Viral Hepatitis: Five Highlights From the Liver Meeting

COMMENTARY

Viral Hepatitis: Five Highlights From the Liver Meeting

William F. Balistreri, MD

Disclosures

November 29, 2018

1
In This Article

At this year's Liver Meeting, the 69th annual meeting of the American Association for the Study of Liver Diseases, several new concepts emerged, including novel treatment approaches to viral hepatitis that promise to alter clinical practice in the near future.

Hepatitis C Virus (HCV)

Impact of Direct-acting Antiviral Therapy on Donor Organ Availability and Outcome

Donor organ availability continues to limit the number of liver, kidney, and heart transplants performed in the United States. In the past, organs from HCV–infected donors were discarded. This practice had a significant impact. For example, although the prevalence of heart failure rose over the past decade, the number of annual heart transplants has remained unchanged. Thus, HCV-positive hearts that meet standard criteria for cardiac donation are an underutilized resource.

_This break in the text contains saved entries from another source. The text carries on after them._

(* ===== verification/SipNonceDb.v ===== *)
(** * Authentication nonces

    [sipXcommserverLib/src/sipXecsService/SipNonceDb.cpp] and
    [SharedSecret.cpp]: a nonce is a signature over the time, the call and the
    realm, followed by the time.  The clock is the argument [now] of the
    functions that read it. *)
From Stdlib Require Import ZArith Lia Ascii String.
From stdpp Require Import base list strings sets.
From S2P Require Import Prelude NetBase64Codec NetMd5Codec Format.
Local Open Scope Z_scope.

(** ** SharedSecret *)

Section Secret.
Context `{Base64Search}.

(** SharedSecret::SharedSecret, with the value of SHARED_SECRET in the
    configuration: without one the secret stays empty. *)
Definition SharedSecret_new (fill : nat -> ascii) (configured : option (list ascii)) : outcome (list ascii) :=
  match configured with
  | Some base64secret =>
      let! (ok, secret) := decode RFC4648MimeAlphabet fill base64secret in
      if negb ok || bool_decide (secret = []) then AssertFail else Ok secret
  | None => Ok []
  end.
End Secret.

(** ** SipNonceDb *)

Definition HEX_TIMESTAMP_LENGTH : Z := 8.
Definition MD5_SIZE : Z := 32.

(** [sprintf(dateString, "%08x", (int)now)] *)
Fixpoint hex_fixed (k : nat) (n : Z) : list ascii :=
  match k with O => [] | S k' => hex_fixed k' (Z.shiftr n 4) ++ [hex_digit (Z.land n 15)] end.
Definition fmt_08x (n : Z) : list ascii := hex_fixed 8 (to_uint n).

Section Nonce.
Context (fill : nat -> ascii) (mpNonceSignatureSecret : list ascii).

(** [timestamp] is a C string; md5 reads HEX_TIMESTAMP_LENGTH bytes of it. *)
Definition nonceSignature (callId fromTag realm timestamp : list ascii) : outcome (list ascii) :=
  let! t := read_at (c_str timestamp) 0 HEX_TIMESTAMP_LENGTH in
  let! md5 := hash_all (NetMd5Codec_default fill)
                [t; callId; bytes ","; fromTag; bytes ","; mpNonceSignatureSecret; bytes ","; realm] in
  let! (signatureValue, _) := appendHashValue md5 [] in
  Ok signatureValue.

Definition createNewNonce (now : Z) (callId fromTag realm : list ascii) : outcome (list ascii) :=
  let dateString := fmt_08x (to_int now) in
  let! nonce := nonceSignature callId fromTag realm dateString in
  Ok (nonce ++ dateString).

Definition isNonceValid (now : Z) (nonce callId fromTag realm : list ascii) (expiredTime : Z) : outcome bool :=
  if Z.of_nat (length nonce) =? MD5_SIZE + HEX_TIMESTAMP_LENGTH then
    let timestamp := take (Z.to_nat HEX_TIMESTAMP_LENGTH) (drop (Z.to_nat MD5_SIZE) nonce) in
    let rcvdSignature := take (Z.to_nat MD5_SIZE) nonce in
    let! msgSignature := nonceSignature callId fromTag realm timestamp in
    if strcmp rcvdSignature msgSignature =? 0 then
      let '(t, _, _) := strtol timestamp 16 in
      let nonceCreated := to_size t in
      Ok (now <=? to_size (nonceCreated + expiredTime))
    else Ok false
  else Ok false.
End Nonce.

(** * Nonces are accepted for their call and time only

    A nonce made for a call is valid in that call until it expires; what is
    accepted carries a signature over the secret, and for calls whose
    identifiers have no comma a nonce of one call is accepted in another only
    where MD5 collides. *)
(** ** Time stamps *)

Lemma hex_digit_is_digit d :
  0 <= d < 16 -> digit_of (hex_digit d) = d /\ is_digit_of 16 (hex_digit d) = true /\ isspace (hex_digit d) = false
    /\ hex_digit d ∉ bytes "-+xX" /\ hex_digit d <> NUL.
Proof.
  intros Hd. assert (forallb (fun n => let c := hex_digit (Z.of_nat n) in
    (digit_of c =? Z.of_nat n) && is_digit_of 16 c && negb (isspace c)
    && bool_decide (c ∉ bytes "-+xX") && bool_decide (c <> NUL)) (seq 0 16) = true) as E by (vm_compute; reflexivity).
  rewrite forallb_forall in E. specialize (E (Z.to_nat d)). rewrite in_seq, Z2Nat.id in E by lia.
  specialize (E ltac:(lia)). cbv zeta in E. rewrite !andb_true_iff, Z.eqb_eq, negb_true_iff, !bool_decide_eq_true in E.
  tauto.
Qed.
(* ===== verification/RedirectDue.v ===== *)
(** * Cancellation as the interface promises it

    RedirectPlugin.h guarantees that cancel is called for a plug-in that has
    returned SEARCH_PENDING, after the last call of lookUp for the request.  The
    invariant [due] over the trace of events says who still has to be told. *)
From Stdlib Require Import ZArith Lia Ascii String.
From stdpp Require Import base list strings gmap sets.
From S2P Require Import Prelude UtlString Containable UtlHashMap RouteStateMsg Redirect RedirectHeap.
Local Open Scope Z_scope.

(** The last word on [k] and [i] was SEARCH_PENDING, not cancel. *)
Definition hold (k : Z) (i : nat) (b : bool) (e : event) : bool :=
  match e with
  | ELookUp k' i' (Some SEARCH_PENDING) _ => if bool_decide (k' = k /\ i' = i) then true else b
  | ECancel k' i' => if bool_decide (k' = k /\ i' = i) then false else b
  | _ => b
  end.
Definition held (k : Z) (i : nat) (tr : list event) : bool := foldl (hold k i) false tr.

(** A call for request [k] *)
Definition calls (k : Z) (e : event) : Prop :=
  match e with ELookUp k' _ _ _ => k' = k | EObserve k' _ => k' = k | ECancel _ _ => False | _ => False end.

(** After cancel there is no other call for the request, and no second cancel. *)
Definition quiet_after_cancel (tr : list event) : Prop :=
  forall pre k i post, tr = pre ++ ECancel k i :: post -> Forall (fun e => ~ calls k e) post /\ ECancel k i ∉ post.

Lemma quiet_snoc tr e :
  quiet_after_cancel tr -> (forall k i, ECancel k i ∈ tr -> ~ calls k e /\ e <> ECancel k i) -> quiet_after_cancel (tr ++ [e]).
Proof.
  intros Hq He pre k i post E. destruct post as [|x post _] using rev_ind.
  - split; [constructor|]. by intros ?%elem_of_nil.
  - replace (pre ++ ECancel k i :: post ++ [x]) with ((pre ++ ECancel k i :: post) ++ [x]) in E by (by rewrite <- app_assoc).
    apply app_inj_tail in E as [E <-]. destruct (Hq _ _ _ _ E) as [Hf Hn].
    destruct (He k i) as [Hc Hne]; [rewrite E; set_solver|]. split; [by apply Forall_app; split; [|apply Forall_singleton]|set_solver].
Qed.

Lemma held_snoc k i tr e : held k i (tr ++ [e]) = hold k i (held k i tr) e.
Proof. unfold held. by rewrite foldl_app. Qed.

Lemma held_after k i tr evs : Forall (fun e => forall b, hold k i b e = b) evs -> held k i (tr ++ evs) = held k i tr.
Proof.
  unfold held. rewrite foldl_app. generalize (foldl (hold k i) false tr) as b. induction evs as [|e evs IH]; intros b Hf; [done|].
  apply Forall_cons in Hf as [He Hf]. simpl. rewrite He. by apply IH.
Qed.

Section Due.
Context {P : Type} `{RedirectPlugin P} (cfg : Config) (G : SipMessage -> Prop).
Abbreviation server := (Server P).
Abbreviation tidy := (tidy cfg G).
Implicit Types (s : server) (l : list (Z * nat)) (o : RedirectSuspend) (tr : list event).

(** The object of request [k] remembers to tell the active plug-in [i]. *)
Definition needs s l (k : Z) (i : nat) : Prop :=
  exists a o r d, (k, a) ∈ l /\ objects s !! a = Some o /\ mRedirectors o !! i = Some r /\ needsCancel r = true
    /\ mpConfiguredRedirectors cfg !! i = Some d /\ bActive d = true.

Record due tr s l : Prop := {
  d_held : forall k i, held k i tr = true -> needs s l k i;
  d_gone : forall k i, ECancel k i ∈ tr -> k < mNextSeqNo s /\ k ∉ fst <$> l;
  d_quiet : quiet_after_cancel tr
}.

Lemma due_mono tr s l s' l' :
  due tr s l -> mNextSeqNo s <= mNextSeqNo s' -> (forall k, k ∈ fst <$> l' -> k ∈ fst <$> l \/ mNextSeqNo s <= k) ->
  (forall k i, needs s l k i -> needs s' l' k i) -> due tr s' l'.
Proof.
  intros [Hh Hg Hq] Hn Hl Hneeds. split; [by auto| |done]. intros k i Hk. destruct (Hg k i Hk) as [Hlt Hout]. split; [lia|].
  intros Hin. destruct (Hl k Hin); [done|lia].
Qed.

Lemma due_same tr s l s' : mNextSeqNo s' = mNextSeqNo s -> objects s' = objects s -> due tr s l -> due tr s' l.
Proof.
  intros E1 E3 Hd. eapply due_mono; [exact Hd|lia|by auto|]. intros k i (a & o & r & d & ? & ? & ?).
  exists a, o, r, d. by rewrite E3.
Qed.

Lemma due_perm tr s l l' : l ≡ₚ l' -> due tr s l -> due tr s l'.
Proof.
  intros Hp Hd. eapply due_mono; [exact Hd|lia|intros k; rewrite <- Hp; by left|].
  intros k i (a & o & r & d & Hin & ?). exists a, o, r, d. by rewrite <- Hp.
Qed.

(** A call for a request that is or comes into the list was not cancelled. *)
Lemma due_fresh tr s l k : due tr s l -> mNextSeqNo s <= k \/ k ∈ fst <$> l -> forall i, ECancel k i ∉ tr.
Proof. intros Hd Hk i Hin. destruct (d_gone _ _ _ Hd k i Hin) as [Hlt Hout]. destruct Hk; [lia|done]. Qed.

(** Events that are no cancel and no SEARCH_PENDING *)
Definition plain_event (fresh : Z -> Prop) (e : event) : Prop :=
  match e with
  | ELookUp k _ st _ => st <> Some SEARCH_PENDING /\ fresh k
  | EObserve k _ => fresh k
  | ECancel _ _ => False
  | _ => True
  end.

Lemma due_plain tr s l e : due tr s l -> plain_event (fun k => mNextSeqNo s <= k \/ k ∈ fst <$> l) e -> due (tr ++ [e]) s l.
Proof.
  intros Hd He. split.
  - intros k i. rewrite held_snoc. destruct e as [k' i' [[| | |]|] ch| | | | | | |]; simpl in *; first [by apply (d_held _ _ _ Hd)|naive_solver].
  - intros k i Hin. apply (d_gone _ _ _ Hd k i). apply elem_of_app in Hin as [Hin|Hin]; [done|].
    apply list_elem_of_singleton in Hin. by subst e.
  - apply quiet_snoc; [apply Hd|]. intros k i Hin. split; [|intros ->; done].
    destruct e; simpl in *; try (by intros []); intros ->; (destruct He as [_ He] || idtac); by eapply (due_fresh tr s l k Hd He).
Qed.

Lemma due_plains tr s l evs :
  due tr s l -> Forall (plain_event (fun k => mNextSeqNo s <= k \/ k ∈ fst <$> l)) evs -> due (tr ++ evs) s l.
Proof.
  intros Hd Hf. revert tr Hd. induction Hf as [|e evs He _ IH]; intros tr Hd; [by rewrite app_nil_r|].
  replace (tr ++ e :: evs) with ((tr ++ [e]) ++ evs) by (by rewrite <- app_assoc). by apply IH, due_plain.
Qed.

(** SEARCH_PENDING, once the object remembers it *)
Lemma due_pending tr s l k i ch :
  due tr s l -> k ∈ fst <$> l -> needs s l k i -> due (tr ++ [ELookUp k i (Some SEARCH_PENDING) ch]) s l.
Proof.
  intros Hd Hk Hn. split.
  - intros k' i'. rewrite held_snoc. simpl. case_bool_decide as E; [by destruct E as [<- <-]|apply (d_held _ _ _ Hd)].
  - intros k' i' Hin. apply (d_gone _ _ _ Hd k' i'). apply elem_of_app in Hin as [Hin|Hin]; [done|]. by apply list_elem_of_singleton in Hin.
  - apply quiet_snoc; [apply Hd|]. intros k' i' Hin. split; [|done]. simpl. intros ->. by eapply (due_fresh tr s l k' Hd (or_intror Hk)).
Qed.

(** Cancelling request [k] tells every plug-in that was to be told. *)
Lemma held_cancelled k i o tr n j :
  held k i (tr ++ cancels cfg k o j n) = if bool_decide (to_cancel cfg o i /\ (j <= i < j + n)%nat) then false else held k i tr.
Proof.
  unfold cancels. revert tr j. induction n as [|n IH]; intros tr j; cbn [seq].
  - rewrite app_nil_r, bool_decide_false by lia. done.
  - rewrite filter_cons. case_decide as Hc.
    + rewrite fmap_cons. replace (tr ++ ECancel k j :: (ECancel k <$> filter (to_cancel cfg o) (seq (S j) n)))
        with ((tr ++ [ECancel k j]) ++ (ECancel k <$> filter (to_cancel cfg o) (seq (S j) n))) by (by rewrite <- app_assoc).
      rewrite IH, held_snoc. simpl. destruct (decide (i = j)) as [->|Hne].
      * rewrite (bool_decide_true (k = k /\ j = j)) by done. rewrite (bool_decide_true (_ /\ (j <= j < j + S n)%nat)) by (split; [done|lia]).
        by case_bool_decide.
      * rewrite (bool_decide_false (k = k /\ j = i)) by naive_solver. repeat case_bool_decide; naive_solver lia.
    + rewrite IH. repeat case_bool_decide; try done.
      * naive_solver lia.
      * destruct (decide (i = j)) as [->|Hne]; naive_solver lia.
Qed.

Lemma held_other k k' i o tr n j : k <> k' -> held k i (tr ++ cancels cfg k' o j n) = held k i tr.
Proof.
  intros Hne. apply held_after. unfold cancels. apply Forall_fmap. apply Forall_true. intros x b. simpl. by rewrite bool_decide_false by naive_solver.
Qed.

Lemma held_freed k i o tr : held k i (tr ++ freed o) = held k i tr.
Proof. apply held_after. unfold freed. by apply Forall_fmap, Forall_true. Qed.

Lemma quiet_cancels tr k o :
  quiet_after_cancel tr -> (forall i, ECancel k i ∉ tr) -> forall n j, quiet_after_cancel (tr ++ cancels cfg k o j n ++ freed o).
Proof.
  intros Hq Hn n j.
  assert (quiet_after_cancel (tr ++ cancels cfg k o j n) /\ forall i, ECancel k i ∈ tr ++ cancels cfg k o j n -> (i < j + n)%nat) as [Hc Hi].
  { induction n as [|n [IHq IHn]].
    - unfold cancels. simpl. rewrite app_nil_r. split; [done|]. intros i Hi. by destruct (Hn i).
    - unfold cancels in *. rewrite seq_S, filter_app, fmap_app. rewrite filter_cons. case_decide; simpl; [|rewrite app_nil_r; split; [done|]; intros i Hi%IHn; lia].
      rewrite app_assoc. split.
      + apply quiet_snoc; [done|]. intros k' i' Hin. split; [by intros []|]. intros [= -> <-]. apply IHn in Hin. lia.
      + intros i Hin. apply elem_of_app in Hin as [Hin%IHn|Hin]; [lia|]. apply list_elem_of_singleton in Hin. injection Hin as ->. lia. }
  rewrite app_assoc. unfold freed. induction (omap privateStorage (mRedirectors o)) as [|x xs IH] using rev_ind; [by rewrite app_nil_r|].
  rewrite fmap_app, app_assoc. apply quiet_snoc; [done|]. intros k' i' Hin. split; [by intros []|done].
Qed.

Lemma due_cancel tr s l s' l' k a o :
  tidy s l -> due tr s l -> l ≡ₚ (k, a) :: l' -> objects s !! a = Some o -> mNextSeqNo s' = mNextSeqNo s -> objects s' = delete a (objects s) ->
  due (tr ++ cancels cfg k o 0 (mRedirectorCount cfg) ++ freed o) s' l'.
Proof.
  intros Ht Hd Hl Ho Hn Hob. assert ((k, a) ∈ l) as Hin by (rewrite Hl; set_solver).
  assert (forall k' a', (k', a') ∈ l' -> k' <> k /\ a' <> a) as Hne.
  { pose proof (t_addr _ _ _ _ Ht) as Hnd. rewrite Hl in Hnd. simpl in Hnd. apply NoDup_cons in Hnd as [Hnd _].
    intros k' a' Hin'. assert (a' <> a) as Hna by (intros ->; apply Hnd, list_elem_of_fmap; by exists (k', a)). split; [|done].
    intros ->. apply Hna. assert ((k, a') = (k, a)) as E by (apply (entries_unique cfg G s l); [done|rewrite Hl; set_solver|done|done]). congruence. }
  split.
  - intros k' i. rewrite app_assoc, held_freed. destruct (decide (k' = k)) as [->|Hk].
    + rewrite held_cancelled. case_bool_decide as Hc; [done|]. intros Hh. destruct Hc.
      destruct (d_held _ _ _ Hd k i Hh) as (a' & o' & r & d & Hin' & Ho' & Hr & Hnc & Hcd & Hact).
      assert ((k, a') = (k, a)) as [= ->] by (by apply (entries_unique cfg G s l)). simplify_eq. split; [by exists d, r|].
      apply lookup_lt_Some in Hcd. unfold mRedirectorCount. lia.
    + rewrite held_other by done. intros Hh. destruct (d_held _ _ _ Hd k' i Hh) as (a' & o' & r & d & Hin' & Ho' & Hrest).
      exists a', o', r, d. rewrite Hl in Hin'. apply elem_of_cons in Hin' as [[= -> ->]|Hin']; [done|]. split; [done|].
      rewrite Hob, lookup_delete_ne by (intros <-; by destruct (Hne k' a Hin')). done.
  - intros k' i Hc. rewrite Hn. rewrite app_assoc in Hc. apply elem_of_app in Hc as [Hc|Hc].
    2:{ unfold freed in Hc. by apply list_elem_of_fmap in Hc as (? & ? & _). }
    apply elem_of_app in Hc as [Hc|Hc].
    + destruct (d_gone _ _ _ Hd k' i Hc) as [Hlt Hout]. split; [done|]. intros Hin'. apply Hout. rewrite Hl. simpl. set_solver.
    + unfold cancels in Hc. apply list_elem_of_fmap in Hc as (? & [= -> ->] & _). pose proof (t_keys _ _ _ _ Ht) as Hk. rewrite Forall_forall in Hk.
      specialize (Hk _ Hin). simpl in Hk. split; [lia|]. intros Hin'. apply list_elem_of_fmap in Hin' as ([k2 a2] & E & Hin'). simpl in E. subst k2.
      by destruct (Hne k a2 Hin').
  - apply quiet_cancels; [apply Hd|]. apply (due_fresh tr s l k Hd). right. apply list_elem_of_fmap. by exists (k, a).
Qed.
End Due.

With the rising incidence of HCV infection and the growing number of HCV-positive organ donors, there is a time-sensitive and critical need to document both the efficacy and logistics surrounding successful use of HCV-positive organs for transplantation.

Bethea and colleagues[1] set out to determine whether the preemptive administration of pangenotypic direct-acting antiviral (DAA) therapy could prevent the development of chronic HCV infection in HCV-negative cardiac transplant recipients receiving HCV-infected donor hearts.[1]In this single-center, proof-of-concept trial, wait-listed patients who expressed a willingness to accept an HCV-positive donor were enrolled.